# [Record set]
^^^^
(* ===== verification/Resolver.v ===== *)
(** * The LDAP resolver

    Models [ldap/posix.rs], [ldap/tls.rs] and [ldap/resolver.rs] of the
    identity crate: attribute names and search bases, the connection pool and
    its retries, the caches with their lifetimes, the lookups by name and
    number, the bulk load and the snapshot.

    The directory server (and the ldap3 crate) is the parameter [server]: what
    the n-th attempt of the process runs into.  Time is a number of
    nanoseconds in the state, advanced by the attempts and the back-off
    sleeps.  The mutexes protect single operations, which run to completion
    here one after the other.  Attribute names are ASCII, as LDAP has them, so
    [to_lowercase] is the ASCII one.  The [test-support] feature is off. *)

From S2P Require Import Prelude RustStr State Identity.
Local Open Scope Z_scope.

(** ** [posix.rs]: attribute names and search bases *)
Definition DEFAULT_USER_OBJECT_CLASS : string := "posixAccount".
Definition DEFAULT_GROUP_OBJECT_CLASS : string := "posixGroup".
Definition DEFAULT_USER_NAME_ATTR : string := "uid".
Definition DEFAULT_USER_UID_ATTR : string := "uidNumber".
Definition DEFAULT_USER_GID_ATTR : string := "gidNumber".
Definition DEFAULT_GROUP_GID_ATTR : string := "gidNumber".
Definition DEFAULT_USER_HOME_ATTR : string := "homeDirectory".
Definition DEFAULT_USER_SHELL_ATTR : string := "loginShell".
Definition DEFAULT_USER_FULLNAME_ATTR : string := "displayName".
Definition DEFAULT_GROUP_NAME_ATTR : string := "cn".
Definition DEFAULT_USER_PRINCIPAL_ATTR : string := "krbPrincipalName".
Definition DEFAULT_GROUP_MEMBER_ATTR_KLLDAP : string := "member".
Definition DEFAULT_GROUP_MEMBER_ATTR_LEGACY : string := "memberUid".

Record PosixAttributeMapping := {
  user_object_class : string; group_object_class : string;
  user_name : string; user_uid_number : string; user_gid_number : string;
  user_home_directory : string; user_shell : string; user_full_name : string;
  group_name : string; group_gid_number : string; group_member : string;
  user_principal_name : string;
}.
Record PosixMappingInput := {
  in_user_object_class : option string; in_group_object_class : option string;
  in_user_name : option string; in_user_uid_number : option string;
  in_user_gid_number : option string; in_user_home_directory : option string;
  in_user_shell : option string; in_user_fullname : option string;
  in_group_name : option string; in_group_gid_number : option string;
  in_group_member : option string; in_user_principal_name : option string;
  in_kllldap_ignored_attributes : option bool;
}.
Definition non_empty (s : option string) : option string :=
  match s with Some v => if is_empty (trim v) then None else Some v | None => None end.
(** [non_empty(&o).map(|s| s.trim().to_string()).unwrap_or_else(default)] *)
Definition attr_or (o : option string) (dflt : string) : string :=
  match non_empty o with Some v => trim v | None => dflt end.
Definition resolve_posix_attribute_mapping (i : PosixMappingInput) : PosixAttributeMapping := {|
  user_object_class := attr_or (in_user_object_class i) DEFAULT_USER_OBJECT_CLASS;
  group_object_class := attr_or (in_group_object_class i) DEFAULT_GROUP_OBJECT_CLASS;
  user_name := attr_or (in_user_name i) DEFAULT_USER_NAME_ATTR;
  user_uid_number := attr_or (in_user_uid_number i) DEFAULT_USER_UID_ATTR;
  user_gid_number := attr_or (in_user_gid_number i) DEFAULT_USER_GID_ATTR;
  user_home_directory := attr_or (in_user_home_directory i) DEFAULT_USER_HOME_ATTR;
  user_shell := attr_or (in_user_shell i) DEFAULT_USER_SHELL_ATTR;
  user_full_name := attr_or (in_user_fullname i) DEFAULT_USER_FULLNAME_ATTR;
  group_name := attr_or (in_group_name i) DEFAULT_GROUP_NAME_ATTR;
  group_gid_number := attr_or (in_group_gid_number i) DEFAULT_GROUP_GID_ATTR;
  group_member := attr_or (in_group_member i)
    (if default true (in_kllldap_ignored_attributes i)
     then DEFAULT_GROUP_MEMBER_ATTR_KLLDAP else DEFAULT_GROUP_MEMBER_ATTR_LEGACY);
  user_principal_name := attr_or (in_user_principal_name i) DEFAULT_USER_PRINCIPAL_ATTR;
|}.

Record LdapSearchBasesInput := {
  ldap_search_base : option string;
  ldap_user_search_base : option string;
  ldap_group_search_base : option string;
}.
Definition effective_ldap_search_bases (i : LdapSearchBasesInput) (realm : string) : string * string :=
  let base := default ("dc=" +:+ replace "." ",dc=" (to_ascii_lowercase realm))
                (non_empty (ldap_search_base i)) in
  (default base (non_empty (ldap_user_search_base i)),
   default base (non_empty (ldap_group_search_base i))).

(** ** [tls.rs]: the verification policy *)
Definition ldap_tls_policy (ldap_uri : string) (reqcert cacert : option string)
    (id_use_start_tls : option bool) : bool * bool :=
  let has_custom := match cacert with Some s => negb (is_empty (trim s)) | None => false end in
  let is_never := fun v => eq_ignore_ascii_case v "never" in
  let no_verify :=
    if has_custom then match reqcert with Some v => is_never v | None => false end
    else if starts_with "ldaps://" ldap_uri then
      match reqcert with Some v => is_never v | None => true end
    else match reqcert with Some v => is_never v | None => false end in
  (no_verify, default false id_use_start_tls).

Record LdapResolverInputs := {
  ri_ldap_uri : string; ri_realm : string; ri_search_bases : LdapSearchBasesInput;
  ri_posix_mapping : PosixMappingInput; ri_tls_reqcert : option string;
  ri_tls_cacert : option string; ri_use_start_tls : option bool;
}.
(** The fields of [IdLdapResolver] that never change. *)
Record ResolverConfig := {
  rc_ldap_uri : string; rc_user_base : string; rc_group_base : string;
  rc_posix_attributes : PosixAttributeMapping; rc_no_tls_verify : bool; rc_start_tls : bool;
  rc_tls_cacert : option string;
}.
Definition from_inputs (i : LdapResolverInputs) : ResolverConfig :=
  let '(user_base, group_base) := effective_ldap_search_bases (ri_search_bases i) (ri_realm i) in
  let '(no_verify, start_tls) :=
    ldap_tls_policy (ri_ldap_uri i) (ri_tls_reqcert i) (ri_tls_cacert i) (ri_use_start_tls i) in
  {| rc_ldap_uri := ri_ldap_uri i; rc_user_base := user_base; rc_group_base := group_base;
     rc_posix_attributes := resolve_posix_attribute_mapping (ri_posix_mapping i);
     rc_no_tls_verify := no_verify; rc_start_tls := start_tls; rc_tls_cacert := ri_tls_cacert i |}.

(** ** State *)
Definition SECS : Z := 1000000000.
Definition IDENTITY_CACHE_TTL : Z := 10 * 60 * SECS.
Definition NEGATIVE_TTL : Z := 60 * SECS.
Definition POOL_IDLE_MAX : Z := 300 * SECS.
Definition POOL_MAX_CONNS : nat := 4.
Definition LDAP_OP_TIMEOUT_SECS : Z := 15.
(** [env] is the value of NFS_KLLDAP_LDAP_OP_TIMEOUT_SECS. *)
Definition ldap_op_timeout (env : option string) : Z :=
  match env ≫= parse_uint u64_max with
  | Some s => if 0 <? s then s else LDAP_OP_TIMEOUT_SECS
  | None => LDAP_OP_TIMEOUT_SECS
  end.

(** A connection and the DN it authenticated as. *)
Record Conn := { c_id : nat; c_auth : string }.
Record PooledConn := { pc_ldap : Conn; pc_bound_as : string; pc_last_used : Z }.

Record CachedDnGid := { dg_gid : option Z; dg_fetched_at : Z }.
Record CachedMemberOf := { mo_dn : string; mo_memberofs : list string; mo_fetched_at : Z }.
Record CachedUser := {
  cu_id : string; cu_uid_number : option Z; cu_primary_gid : option Z;
  cu_display_name : string; cu_fetched_at : Z;
}.
Record CachedGroup := {
  cg_id : string; cg_gid_number : option Z; cg_display_name : string;
  cg_members : list string; cg_fetched_at : Z;
}.

Record Entry := { e_dn : string; e_attrs : gmap string (list string) }.
Record Query := {
  q_base : string; q_filter : string; q_attrs : list string; q_dn : string; q_pw : string;
}.
(** What one attempt runs into: the error of the connect and of the bind, the
    answer of the search (on a reused or on a fresh connection), whether it
    stalls past the timeout, and how long it takes. *)
Record Attempt := {
  a_connect : option string;
  a_bind : option string;
  a_search : bool -> result (list Entry) string;
  a_stalls : bool;
  a_elapsed : Z;
}.
(** One search as the server sees it. *)
Record Sent := { s_conn : Conn; s_query : Query; s_at : Z }.

Record Resolver := MkResolver {
  user_cache : gmap string CachedUser;
  group_cache : gmap string CachedGroup;
  user_by_uid_cache : gmap Z CachedUser;
  group_by_gid_cache : gmap Z CachedGroup;
  group_gid_by_dn_cache : gmap string CachedDnGid;
  memberof_cache : gmap string CachedMemberOf;
  negative_cache : gmap string Z;
  conn_pool : list PooledConn;
  last_evict : option Z;
  cache_hits : Z;
  cache_misses : Z;
  bind_count : Z;
  (* the world around the resolver *)
  now : Z;
  attempts : nat;
  sent : list Sent;
}.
^^^^
# [Your instructions]
There is a line with "user_principal_name : string;" and a line with "Definition resolve_posix_attribute_mapping (i" above. Copy exactly those two lines and all lines between them, with nothing else.

# [Completed task]
  user_principal_name : string;
}.
Record PosixMappingInput := {
  in_user_object_class : option string; in_group_object_class : option string;
  in_user_name : option string; in_user_uid_number : option string;
  in_user_gid_number : option string; in_user_home_directory : option string;
  in_user_shell : option string; in_user_fullname : option string;
  in_group_name : option string; in_group_gid_number : option string;
  in_group_member : option string; in_user_principal_name : option string;
  in_kllldap_ignored_attributes : option bool;
}.
Definition non_empty (s : option string) : option string :=
  match s with Some v => if is_empty (trim v) then None else Some v | None => None end.
(** [non_empty(&o).map(|s| s.trim().to_string()).unwrap_or_else(default)] *)
Definition attr_or (o : option string) (dflt : string) : string :=
  match non_empty o with Some v => trim v | None => dflt end.
Definition resolve_posix_attribute_mapping (i : PosixMappingInput) : PosixAttributeMapping := {|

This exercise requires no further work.